Matthias, an oak man

Killed bird

Killed deer

Killed bear

It is never not hunting season

For the oldest

Elijah, a changing face

There is no true Elijah

Only the mask

That gives him

Matthias’s twigs

White-barked

With one thousand eyes

Vermeer, the willow

Made of softness

Hardened by his

Brothers’ sap

Mosquito frozen

In amber, already

 

The brothers are silent, but their eyes scream and howl. Rebecka watches them and they communicate through irises. Matthias’s eyes are blue, sapphire beauties Rebecka has always envied. Elijah’s are green like emeralds and sunlight through leaves.

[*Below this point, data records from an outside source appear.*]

(* ===== verification/Completion.v ===== *)
(** * Completion: the shell completion scripts

    Models [internal/completion/completion.go]: the command tree as [BuildSpec]
    reads it, the render data, and the three templates, each as the function that
    executing it computes (the dashes of its actions trim the white space around
    them). The tree itself is kong's: only the fields the code reads are here. *)
From Stdlib Require Import ZArith Lia Ascii.
From stdpp Require Import base gmap list strings numbers option pretty sorting.
From S2P Require Import Prelude GoStrings.
#[local] Open Scope Z_scope.

(** ** Strings *)

(** [string(r)], and the verb [%c]: the UTF-8 encoding of a code point. *)
Definition byte_string (n : Z) : string := String (ascii_of_N (Z.to_N n)) EmptyString.

Definition rune_string (r : Z) : string :=
  let r := if (r <? 0) || (1114111 <? r) || ((55296 <=? r) && (r <=? 57343)) then 65533 else r in
  let cont k := byte_string (128 + Z.land (Z.shiftr r k) 63) in
  if r <? 128 then byte_string r
  else if r <? 2048 then byte_string (192 + Z.shiftr r 6) +:+ cont 0
  else if r <? 65536 then byte_string (224 + Z.shiftr r 12) +:+ cont 6 +:+ cont 0
  else byte_string (240 + Z.shiftr r 18) +:+ cont 12 +:+ cont 6 +:+ cont 0.

(** [strings.ReplaceAll(s, c, ...)] with the empty string, for one byte. *)
Fixpoint remove_char (c : ascii) (s : string) : string :=
  match s with
  | EmptyString => EmptyString
  | String d s => if Ascii.eqb d c then remove_char c s else String d (remove_char c s)
  end.

(** [strings.TrimSpace(s) == ""]. *)
Fixpoint blank (s : string) : bool :=
  match s with
  | EmptyString => true
  | String c s => IsSpace c && blank s
  end.

Fixpoint concat_str (l : list string) : string :=
  match l with
  | [] => ""
  | s :: l => s +:+ concat_str l
  end.

Definition sort_Strings (l : list string) : list string := merge_sort String.le l.

Definition lf : string := String "010"%char "".
Definition backslash : string := String "092"%char "".

(** A string of double quotes around constant text. *)
Definition dq (s : string) : string := dquote +:+ s +:+ dquote.

(** Lines, each ended. *)
Definition text (lines : list string) : string := concat_str (map (fun l => l +:+ lf) lines).

(** ** The command tree *)

Record KongFlag := mkKongFlag {
  kf_Name : string; kf_Short : Z; kf_Help : string; kf_Hidden : bool;
  kf_IsBool : bool; kf_EnumSlice : list string }.

Inductive KongNode := mkKongNode {
  kn_Name : string; kn_Aliases : list string; kn_Help : string; kn_Hidden : bool;
  kn_Flags : list (option KongFlag); kn_Positional : list string;
  kn_Children : list (option KongNode) }.

Record Flag := mkFlag {
  f_Name : string; f_Short : Z; f_Help : string; f_HasValue : bool; f_Enum : list string }.

Record Positional := mkPositional { p_Name : string; p_DynamicTopic : string }.

Record Command := mkCommand {
  c_Name : string; c_Aliases : list string; c_Help : string; c_Flags : list Flag;
  c_Positionals : list Positional }.

Record Spec := mkSpec { s_GlobalFlags : list Flag; s_Commands : list Command }.

Definition nonEmptyValues (values : list string) : list string :=
  List.filter (fun v => negb (blank v)) values.

Definition collectFlag (f : option KongFlag) : option Flag :=
  match f with
  | None => None
  | Some f =>
      if kf_Hidden f then None
      else Some (mkFlag (kf_Name f) (kf_Short f) (kf_Help f) (negb (kf_IsBool f))
                   (nonEmptyValues (kf_EnumSlice f)))
  end.

Definition collectFlags (flags : list (option KongFlag)) : list Flag := omap collectFlag flags.

Definition collectPositionals (node : KongNode) (firstPositionalTopic : string) : list Positional :=
  imap (fun i p => mkPositional (ToLower p) (if (i =? 0)%nat then firstPositionalTopic else ""))
    (kn_Positional node).

Definition build_command (topics : gmap string string) (child : option KongNode) : option Command :=
  match child with
  | None => None
  | Some child =>
      if kn_Hidden child then None
      else Some (mkCommand (kn_Name child) (kn_Aliases child) (kn_Help child)
                   (collectFlags (kn_Flags child))
                   (collectPositionals child (default "" (topics !! kn_Name child))))
  end.

Definition BuildSpec (root : option KongNode) (topics : gmap string string) : Spec :=
  match root with
  | None => mkSpec [] []
  | Some root =>
      mkSpec (collectFlags (kn_Flags root)) (omap (build_command topics) (kn_Children root))
  end.

(** ** Flags in the scripts *)

Definition fishFlagOpts (f : Flag) : string :=
  (if f_HasValue f then
     match f_Enum f with
     | _ :: _ => " -xa '" +:+ Join (f_Enum f) " " +:+ "'"
     | [] => " -x"
     end
   else "") +:+
  (if negb (f_Short f =? 0) then " -s " +:+ rune_string (f_Short f) else "").

Definition zshFlagSpec (f : Flag) : string :=
  let help := remove_char "'"%char (f_Help f) in
  let c := rune_string (f_Short f) in
  if negb (f_Short f =? 0) then
    let names := "'(-" +:+ c +:+ " --" +:+ f_Name f +:+ ")'{-" +:+ c +:+ ",--" +:+ f_Name f in
    if f_HasValue f then names +:+ "=}'[" +:+ help +:+ "]:value:'"
    else names +:+ "}'[" +:+ help +:+ "]'"
  else if f_HasValue f then
    match f_Enum f with
    | _ :: _ => "'--" +:+ f_Name f +:+ "=[" +:+ help +:+ "]:(" +:+ Join (f_Enum f) " " +:+ ")'"
    | [] => "'--" +:+ f_Name f +:+ "=[" +:+ help +:+ "]:value:'"
    end
  else "'--" +:+ f_Name f +:+ "[" +:+ help +:+ "]'".

(** ** The render data *)

Record commandRender := mkCommandRender {
  r_Name : string; r_Help : string; r_AllNames : list string; r_SeenNames : string;
  r_CasePattern : string; r_Flags : list Flag; r_Positionals : list Positional;
  r_DynamicName : string; r_DynamicTopic : string; r_BashFlags : string; r_ZshArgsBlock : string }.

Record renderData := mkRenderData {
  d_Bin : string; d_Helper : string; d_GlobalFlags : list Flag; d_Commands : list commandRender;
  d_BashCommands : string; d_ZshCommandValues : string }.

Fixpoint joinWithContinuation (lines : list string) (indent : string) : string :=
  match lines with
  | [] => ""
  | [line] => indent +:+ line +:+ lf
  | line :: rest => indent +:+ line +:+ " " +:+ backslash +:+ lf +:+ joinWithContinuation rest indent
  end.

Definition allNames (cmd : Command) : list string := c_Name cmd :: c_Aliases cmd.

(** The first positional with a topic, as name and topic. *)
Definition dynamic (cmd : Command) : string * string :=
  match c_Positionals cmd with
  | p :: _ => if String.eqb (p_DynamicTopic p) "" then ("", "") else (p_Name p, p_DynamicTopic p)
  | [] => ("", "")
  end.

Definition zsh_positional (bin helper : string) (i : nat) (p : Positional) : string :=
  "'" +:+ pretty (Z.of_nat i + 1) +:+ ":" +:+ p_Name p +:+ ":" +:+
  (if (i =? 0)%nat && negb (String.eqb (p_DynamicTopic p) "")
   then "($(" +:+ bin +:+ " " +:+ helper +:+ " " +:+ p_DynamicTopic p +:+ "))'" else "'").

Definition zshArgs (bin helper : string) (cmd : Command) : list string :=
  match map zshFlagSpec (c_Flags cmd) ++ imap (zsh_positional bin helper) (c_Positionals cmd) with
  | [] => ["'*:arg:'"]
  | args => args
  end.

Definition bashFlags (flags : list Flag) : list string :=
  flags ≫= (fun f => ("--" +:+ f_Name f) ::
                     (if negb (f_Short f =? 0) then ["-" +:+ rune_string (f_Short f)] else [])).

Definition render_command (bin helper : string) (cmd : Command) : commandRender :=
  mkCommandRender (c_Name cmd) (c_Help cmd) (allNames cmd) (Join (allNames cmd) " ")
    (Join (allNames cmd) "|") (c_Flags cmd) (c_Positionals cmd) (dynamic cmd).1 (dynamic cmd).2
    (Join (bashFlags (c_Flags cmd)) " ") (joinWithContinuation (zshArgs bin helper cmd) "    ").

Definition zshCommandValues (cmd : Command) : list string :=
  map (fun name => Quote (name +:+ "[" +:+ c_Help cmd +:+ "]")) (allNames cmd).

Definition buildRenderData (bin helper : string) (spec : Spec) : renderData :=
  mkRenderData bin helper (s_GlobalFlags spec) (map (render_command bin helper) (s_Commands spec))
    (Join (sort_Strings (s_Commands spec ≫= allNames)) " ")
    (joinWithContinuation (s_Commands spec ≫= zshCommandValues) "        ").

(** ** The templates *)

Definition fish_complete (bin : string) : string := "complete -c " +:+ bin +:+ " -f".

Definition fish_flag (bin cond : string) (f : Flag) : string :=
  fish_complete bin +:+ cond +:+ fishFlagOpts f +:+ " -l " +:+ f_Name f +:+ " -d " +:+ Quote (f_Help f).

Definition fish_seen (r : commandRender) : string :=
  " -n '__fish_seen_subcommand_from " +:+ r_SeenNames r +:+ "'".

Definition fish_command (bin helper : string) (r : commandRender) : list string :=
  map (fun name => fish_complete bin +:+ " -n '__fish_use_subcommand' -a " +:+ name +:+ " -d " +:+
                   Quote (r_Help r)) (r_AllNames r) ++
  map (fish_flag bin (fish_seen r)) (r_Flags r) ++
  (if String.eqb (r_DynamicTopic r) "" then []
   else [fish_complete bin +:+ fish_seen r +:+ " -a " +:+
         dq ("(" +:+ bin +:+ " " +:+ helper +:+ " " +:+ r_DynamicTopic r +:+ ")") +:+
         " -d " +:+ Quote (r_DynamicName r)]).

Definition fishTemplate (d : renderData) : string :=
  text (["# fish shell completion for " +:+ d_Bin d; "# generated by hauntty"] ++
        map (fish_flag (d_Bin d) "") (d_GlobalFlags d) ++
        (d_Commands d ≫= fish_command (d_Bin d) (d_Helper d))).

Definition zsh_function (bin : string) (r : commandRender) : string :=
  text ["_" +:+ bin +:+ "_" +:+ r_Name r +:+ "() {"; "  _arguments " +:+ backslash] +:+
  r_ZshArgsBlock r +:+ text ["}"].

Definition zshTemplate (d : renderData) : string :=
  text (["#compdef " +:+ d_Bin d; "compdef _" +:+ d_Bin d +:+ " " +:+ d_Bin d;
         "_" +:+ d_Bin d +:+ "() {"; "  local line state"; "  _arguments -S -C -s " +:+ backslash] ++
        map (fun f => "    " +:+ zshFlagSpec f +:+ " " +:+ backslash) (d_GlobalFlags d) ++
        ["    " +:+ dq "1: :->cmds" +:+ " " +:+ backslash; "    " +:+ dq "*::arg:->args";
         "  case " +:+ dq "$state" +:+ " in"; "    cmds)";
         "      _values " +:+ Quote (d_Bin d +:+ " command") +:+ " " +:+ backslash]) +:+
  d_ZshCommandValues d +:+
  text (["      ;;"; "    args)"; "      case " +:+ dq "$line[1]" +:+ " in"] ++
        map (fun r => "        " +:+ r_CasePattern r +:+ ") _" +:+ d_Bin d +:+ "_" +:+ r_Name r +:+ ";;")
          (d_Commands d) ++
        ["      esac"; "      ;;"; "  esac"; "}"]) +:+
  concat_str (map (zsh_function (d_Bin d)) (d_Commands d)).

Definition bash_reply (indent words : string) : list string :=
  [indent +:+ "COMPREPLY=( $(compgen -W " +:+ words +:+ " -- " +:+ dq "$cur" +:+ ") )";
   indent +:+ "return 0"].

Definition bash_command (bin helper : string) (r : commandRender) : list string :=
  ["    " +:+ r_CasePattern r +:+ ")"] ++
  (if String.eqb (r_DynamicTopic r) "" then []
   else ["      if [[ ${COMP_CWORD} -eq 2 ]]; then"] ++
        bash_reply "        " (dq ("$(" +:+ bin +:+ " " +:+ helper +:+ " " +:+ r_DynamicTopic r +:+ ")")) ++
        ["      fi"]) ++
  (if String.eqb (r_BashFlags r) "" then [] else bash_reply "      " (Quote (r_BashFlags r))) ++
  ["      ;;"].

Definition bashTemplate (d : renderData) : string :=
  text (["# bash completion for " +:+ d_Bin d; "_" +:+ d_Bin d +:+ "_complete() {";
         "  local cur prev cmd"; "  COMPREPLY=()"; "  cur=${COMP_WORDS[COMP_CWORD]}";
         "  prev=${COMP_WORDS[COMP_CWORD-1]}"; "  cmd=${COMP_WORDS[1]}"; "";
         "  if [[ ${COMP_CWORD} -eq 1 ]]; then"] ++
        bash_reply "    " (Quote (d_BashCommands d)) ++
        ["  fi"; ""; "  case " +:+ dq "$cmd" +:+ " in"] ++
        (d_Commands d ≫= bash_command (d_Bin d) (d_Helper d)) ++
        ["  esac"; "}"; "complete -F _" +:+ d_Bin d +:+ "_complete " +:+ d_Bin d]).

Definition Generate (shell bin helperCommand : string) (spec : Spec) : result string :=
  let data := buildRenderData bin helperCommand spec in
  if String.eqb shell "fish" then Ok (fishTemplate data)
  else if String.eqb shell "zsh" then Ok (zshTemplate data)
  else if String.eqb shell "bash" then Ok (bashTemplate data)
  else Err (Errorf ("unsupported shell: " +:+ shell)).

(** ** The scripts of the tests *)

Definition ex_socket : Flag := mkFlag "socket" 0 "Socket path." true [].
Definition ex_attach : Command :=
  mkCommand "attach" ["a"] "Attach to a session." [] [mkPositional "session" "live_sessions"].
Definition ex_list : Command :=
  mkCommand "list" ["ls"] "List sessions." [mkFlag "all" 97 "Show dead sessions." false []] [].

Example fish_script :
  Generate "fish" "ht" "__complete" (mkSpec [ex_socket] [ex_attach; ex_list]) =
  Ok (text
    ["# fish shell completion for ht"; "# generated by hauntty";
     "complete -c ht -f -x -l socket -d " +:+ dq "Socket path.";
     "complete -c ht -f -n '__fish_use_subcommand' -a attach -d " +:+ dq "Attach to a session.";
     "complete -c ht -f -n '__fish_use_subcommand' -a a -d " +:+ dq "Attach to a session.";
     "complete -c ht -f -n '__fish_seen_subcommand_from attach a' -a " +:+
       dq "(ht __complete live_sessions)" +:+ " -d " +:+ dq "session";
     "complete -c ht -f -n '__fish_use_subcommand' -a list -d " +:+ dq "List sessions.";
     "complete -c ht -f -n '__fish_use_subcommand' -a ls -d " +:+ dq "List sessions.";
     "complete -c ht -f -n '__fish_seen_subcommand_from list ls' -s a -l all -d " +:+
       dq "Show dead sessions."]).
Proof. vm_compute. reflexivity. Qed.

Example zsh_script :
  Generate "zsh" "ht" "__complete" (mkSpec [ex_socket] [ex_attach]) =
  Ok (text
    ["#compdef ht"; "compdef _ht ht"; "_ht() {"; "  local line state"; "  _arguments -S -C -s \";
     "    '--socket=[Socket path.]:value:' \"; "    " +:+ dq "1: :->cmds" +:+ " \";
     "    " +:+ dq "*::arg:->args"; "  case " +:+ dq "$state" +:+ " in"; "    cmds)";
     "      _values " +:+ dq "ht command" +:+ " \"; "        " +:+ dq "attach[Attach to a session.]" +:+ " \";
     "        " +:+ dq "a[Attach to a session.]"; "      ;;"; "    args)";
     "      case " +:+ dq "$line[1]" +:+ " in"; "        attach|a) _ht_attach;;"; "      esac"; "      ;;";
     "  esac"; "}"; "_ht_attach() {"; "  _arguments \";
     "    '1:session:($(ht __complete live_sessions))'"; "}"]).
Proof. vm_compute. reflexivity. Qed.

Example bash_script :
  Generate "bash" "ht" "__complete" (mkSpec [] [ex_attach]) =
  Ok (text
    ["# bash completion for ht"; "_ht_complete() {"; "  local cur prev cmd"; "  COMPREPLY=()";
     "  cur=${COMP_WORDS[COMP_CWORD]}"; "  prev=${COMP_WORDS[COMP_CWORD-1]}"; "  cmd=${COMP_WORDS[1]}"; "";
     "  if [[ ${COMP_CWORD} -eq 1 ]]; then";
     "    COMPREPLY=( $(compgen -W " +:+ dq "a attach" +:+ " -- " +:+ dq "$cur" +:+ ") )";
     "    return 0"; "  fi"; ""; "  case " +:+ dq "$cmd" +:+ " in"; "    attach|a)";
     "      if [[ ${COMP_CWORD} -eq 2 ]]; then";
     "        COMPREPLY=( $(compgen -W " +:+ dq "$(ht __complete live_sessions)" +:+ " -- " +:+
       dq "$cur" +:+ ") )";
     "        return 0"; "      fi"; "      ;;"; "  esac"; "}"; "complete -F _ht_complete ht"]).
Proof. vm_compute. reflexivity. Qed.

Vermeer’s is like frost, crumbling walls, and dust—gray and lovely.

 

Sapphire: writing, again?

Emerald: yeah, are you writing again?

 

Brown: yes.

 

Sapphire: words are useless.

Emerald: yeah.

Frost: yeah.

 

Brown: leave me alone.

 

Sapphire: you think you’re better than us?

 

Rebecka looks away and the red hands crawl their way further up her body, stinging like acid rain. Her mother heads towards the kitchen and calls for one of her children to let father know that dinner is ready. Rebecka looks at her brothers and they run upstairs, silently.

 

There is no difference between outside and inside in her father’s room. Tree branches break through moist wooden walls and the floor is like a river bank. There are so many bullets.

 

“Mom says dinner’s ready,” she says. She picks up a massive soft-point bullet the size of her palm. Her reflection distorted, she tries smiling.

 

Metal pills

Metal shelling and

Dark powder. His

Back arched over

Design and round

Things, cold eggs

Never hatching

 

 

Dinner sits inside Rebecka’s acidic stomach as the other girls dance around the fire, a raging red monster. Men and boys sit, weak bricks of dirt compressed underneath their heavy metal weights, and slap their drums, bored. Everyone has red hands now, painted on their thighs and crawling up their pale bodies to slap their bloodless cheeks.